▸ Data
◇ ◇ ◇

(* ===== verification/Prelude.v ===== *)
(** * The Go code of the 6.824 labs, verified

    The Go module under
    src/content/posts/6.824/lab/lab_1_mapreduce/6.824/src/ holds: porcupine, a
    linearizability checker, with models/kv.go, the key-value store it checks
    against; labrpc, a simulated network of RPC servers, and labgob, the
    checks around its encoding; raft, kvraft, shardctrler and shardkv, each a
    server that the lab leaves to be written, with the persister, the clerks
    and the test harness (config.go) that come with it; mr, main and mrapps,
    the sequential MapReduce and its applications. Paths below are relative
    to that directory. The rest of the repository is a blog.

    How the parts interact: the harnesses start servers on labrpc's network,
    give each its ends and a persister, crash, restart and partition them;
    clerks call the servers through their ends; the tests record what clerks
    saw and have porcupine decide whether it is linearizable.

    ** Conventions (this file)

    Go code that can panic returns [result]: [Ret], [Panic] with its cause, or
    [OutOfFuel], for a loop cut off before it returned and for a call that
    blocks. [foldM] is a [for] loop, [l.[i]] and [l.[i <- x]] are checked
    indexing and assignment, [int64], [int32] and [uint64] wrap. Integers that
    cannot leave the range of their type (lengths, loop counters) are plain Z.
    Interfaces stand for what is promised and left open: [SortsBy] for package
    sort, [RangeOrder] for the order in which a map is ranged over. Random
    draws, names and the clock are arguments. A section under a mutex is one
    step, and the operations of a harness run one after the other. Objects
    that are shared and mutated live in explicit stores (the linked entries of
    porcupine, the byte arrays of persisters, server instances); the others
    are values.

    ** The checker

    - Bitset.v: porcupine/bitset.go. Model.v, Entries.v: model.go, and the
      entries that checker.go makes of a history. Nodes.v: its doubly linked
      list. Search.v: [checkSingle]. Checker.v: [checkParallel] and the entry
      points of porcupine.go, under a schedule of the goroutines.
      Visualization.v: [computeVisualizationData]. KvModel.v: models/kv.go.
    - History.v says what linearizable means; Operations.v and Events.v relate
      histories to the lists that are searched; Locality.v proves that a map
      is linearizable iff each of its keys is; SearchProof.v, CheckerProof.v,
      Verdicts.v and VisualizationProof.v prove the parts; Porcupine.v states
      the properties: the checker returns and its answer is the truth, for
      [KvModel] (C1) and any model (C2, C3), under every schedule and timeout
      (C4: the comments of porcupine.go fear false positives), its report can be drawn (C5); the search (C10), the dancing links
      (C11), bit sets as sets (C12), the locality of keys (C13), the types
      that [KvModel] takes (C14); an empty history blocks
      ([CheckOperations_empty_blocks]).
    - Fuel: [search_fuel] of a partition bounds the search, which visits a
      configuration once for each set of operations and state. The loops over
      the linked list and the bit set take the length of what they walk.

    ** The page

    visualization.go holds the page that shows a report, whose script is part
    of the program: it lays time out on an axis, draws the operations and
    their linearizations and answers the mouse.

    - Page.v: the script up to the layout. PageLayout.v proves what its scan
      computes, PagePrep.v what the passes before it do, and PageProof.v that
      for data that follows real time the layout meets its constraints and
      that nothing smaller does (C8).
    - PageDraw.v: the drawing and the event handlers. PagePicture.v: where
      points are drawn. PageMouse.v: the handlers implement a state of two
      views. Pages.v joins the page to the checker: what a report says is shown
      as long as doubles can tell its times apart ([times_fit], C6), and
      whatever the mouse does, the page shows one of the views (C9).
    - Html.v: how [Visualize] and [VisualizePath] put the data into the page,
      as the JSON of encoding/json; the template is an argument. Literal.v: a
      reader for JavaScript's literals, which reads back what was printed,
      numbers as the nearest doubles. HtmlProof.v: the page carries the
      report's data up to that and to UTF-8 (C7). The reader's fuel is the
      length of the text, which bounds its nesting.
    - Numbers on the page are doubles: times are rounded by [Number], and
      positions, sums of pixel sizes, are exact rationals with NaN apart.
      Loops run over lists; the inner ones count up to a given position.

    ** The network

    - Labrpc.v: labrpc.go, the network, servers and services, with
      encoding/gob as a parameter. Calls.v: [ClientEnd.Call], the accept loop
      and [processReq] as steps of any number of concurrent calls. CallsProof.v
      has the invariants, Rpc.v the properties C15 to C20: dispatch, at most
      one execution, what a true reply means and where the caller's reply
      comes from, no acknowledgement by a deleted server, success on a
      reliable network, progress.
    - ClerkNet.v: the clerks of Clerks.v as callers on this network (C21).
      HarnessCalls.v: the key-value harness on it, where a partition decides
      which calls can succeed (C22).
    - Labgob.v, LabgobProof.v: labgob.go (C23); fuel is the number of types,
      each of which is entered once.
    - Persister.v: raft/persister.go, over arrays so that sharing is visible;
      persisters cannot be told from pairs of byte strings (C24).
      Randstring.v: [randstring] of the four config.go.

    ** MapReduce

    - MapReduce.v: main/mrsequential.go, the hashing of mr/worker.go, the
      loading of main/mrworker.go and the applications of mrapps/, with runes
      and letters as parameters. MapReduceProof.v: the output of the reduce
      loop (C25), word count and the indexer (C26). Fuel is the number of
      intermediate pairs and one.
    - Timing.v, TimingProof.v: mrapps/mtiming.go, rtiming.go and jobcount.go,
      whose workers count each other through files, as steps of any number of
      workers (C27); process numbers of dead workers are not reused.
    - Coordinator.v: mr/coordinator.go, mr/rpc.go, the RPCs of mr/worker.go
      and main/mrcoordinator.go, over a machine of files and sockets.
      Drivers.v: the programs of main/ for labs that are not there, over
      whatever packages they call.

    ** The harnesses

    - Iface.v, Tables.v: the values that name ends and servers, loops that
      enable and make ends, and tables of ends.
    - Raft.v: raft/raft.go as the lab hands it out. RaftConfig.v: the servers,
      network and appliers of raft/config.go, for any Raft ([RaftOps]).
      RaftTester.v: what its tests ask ([checkOneLeader], [nCommitted], [wait],
      [one]), over an environment that moves between two steps ([Env]).
      RaftLogs.v: the appliers accept exactly safe histories (C28), also with
      snapshots (C29). RaftNet.v: which ends are enabled (C30). RaftRestart.v:
      persistence (C31). RaftTesterProof.v: what the tester's answers mean
      (C32 to C34): what a count saw while it looked, which still holds at the
      return when logs only grow ([KeepsLogs]), as in tests without snapshots.
      Fuel: [one] polls every 20 ms for two seconds at a time
      and gives up after ten, which bounds both loops.
    - Clerks.v: the clerks of shardctrler/client.go and shardkv/client.go over
      an environment ([ClerkEnv]). ClerksProof.v: what their answers mean
      ([kv_clerk_answers]) and that they settle (C35). They ask for ever: fuel
      is the number of rounds, and C35 says how many are enough.
    - KvConfig.v: kvraft/config.go for any service ([ServiceOps]), and
      kvraft/server.go. KvNet.v, KvHarness.v: its network. KvPartition.v: ends
      stay in order, [make_partition] isolates the leader (C36), whom a clerk
      can reach.
    - CtrlerConfig.v: shardctrler/config.go for any controllers
      ([CtrlerOps]). CtrlerSim.v: it does what KvConfig.v does (C37), so that
      what is proved there holds of it.
    - ShardConfig.v: shardkv/config.go for any servers ([ShardOps]), with
      shardctrler/server.go and shardkv/server.go. ShardNet.v, ShardHarness.v:
      its invariant. ShardReach.v: the servers' ends, those in the harness's
      rows and those that servers and clerks make with [make_end] (C38), the
      groups that are announced (C39) and for how many servers it works at all
      (C40).
    - Stubs.v: the messages, the clerk and the handlers that the labs leave
      to be written, as they are, and raft/util.go.

    Each theorem with hypotheses is applied to a sample by its witness.

    ** Not modelled

    The bodies that the labs leave to be written (Raft's elections and log,
    the handlers of kvraft, shardctrler and shardkv, what the MapReduce
    coordinator and worker do, kvraft's clerk) are modelled as the empty
    bodies that they are. The packages that the drivers under main/ call and
    the repository does not hold are arguments. Logging and
    processes, and the browser that runs the page (its DOM, its style sheet
    and the width of a text) are left out. encoding/gob, package sort, the
    random source and the clock are parameters. Functions that packages repeat
    ([randstring], [random_handles], [loadPlugin], [DPrintf], and [nrand],
    which is also called [makeSeed]) are not modelled for each. Memory
    exhaustion and the real-time cost of code are not considered. *)
From Stdlib Require Import ZArith Ascii Lia.
From stdpp Require Import base gmap sets list strings sorting pretty.

#[global] Open Scope Z_scope.

(** ** Outcomes of Go code

    A run either returns, panics (nil dereference, index out of range, failed
    type assertion, [panic], [log.Fatal]/[t.Fatal]), or has not finished
    within the given fuel. *)

Inductive panic :=
  | NilDeref
  | IndexOutOfRange
  | TypeAssertion
  | Panicked (msg : string)
  | Fatal (msg : string).

Inductive result (A : Type) :=
  | Ret (a : A)
  | Panic (p : panic)
  | OutOfFuel.
Arguments Ret {A} _.
Arguments Panic {A} _.
Arguments OutOfFuel {A}.

#[export] Instance panic_eq_dec : EqDecision panic.
Proof. solve_decision. Defined.
#[export] Instance result_eq_dec `{EqDecision A} : EqDecision (result A).
Proof. solve_decision. Defined.

#[export] Instance result_ret : MRet result := @Ret.
#[export] Instance result_bind : MBind result := λ A B f m,
  match m with
  | Ret a => f a
  | Panic p => Panic p
  | OutOfFuel => OutOfFuel
  end.
#[export] Instance result_fmap : FMap result := λ A B f m, m ≫= λ a, Ret (f a).

Lemma bind_ret_inv {A B} (m : result A) (f : A → result B) b :
  m ≫= f = Ret b → ∃ a, m = Ret a ∧ f a = Ret b.
Proof. destruct m; naive_solver. Qed.

(** [nonnil p] dereferences a pointer (or calls a function value): Go panics
    when it is nil. *)
Definition nonnil {A} (p : option A) : result A :=
  match p with Some a => Ret a | None => Panic NilDeref end.

Lemma nonnil_ret {A} (p : option A) a : nonnil p = Ret a ↔ p = Some a.
Proof. destruct p; naive_solver. Qed.

(** Left folds whose body can panic: Go's [for _, x := range l]. *)
Fixpoint foldM {A B} (f : A → B → result A) (a : A) (l : list B) : result A :=
  match l with
  | [] => Ret a
  | b :: l => f a b ≫= λ a', foldM f a' l
  end.

Lemma foldM_app {A B} (f : A → B → result A) a l1 l2 :
  foldM f a (l1 ++ l2) = foldM f a l1 ≫= λ a', foldM f a' l2.
Proof.
  revert a; induction l1 as [|b l1 IH]; intros a; simpl; [done|].
  destruct (f a b); simpl; auto.
Qed.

◇ ◇ ◇

▸ Task brief
The required output is the entries from their opening line through the line holding "against; labrpc, a", repeated exactly, with both end lines kept.

▸ Exercise answer
(* ===== verification/Prelude.v ===== *)
(** * The Go code of the 6.824 labs, verified

    The Go module under
    src/content/posts/6.824/lab/lab_1_mapreduce/6.824/src/ holds: porcupine, a
    linearizability checker, with models/kv.go, the key-value store it checks
    against; labrpc, a simulated network of RPC servers, and labgob, the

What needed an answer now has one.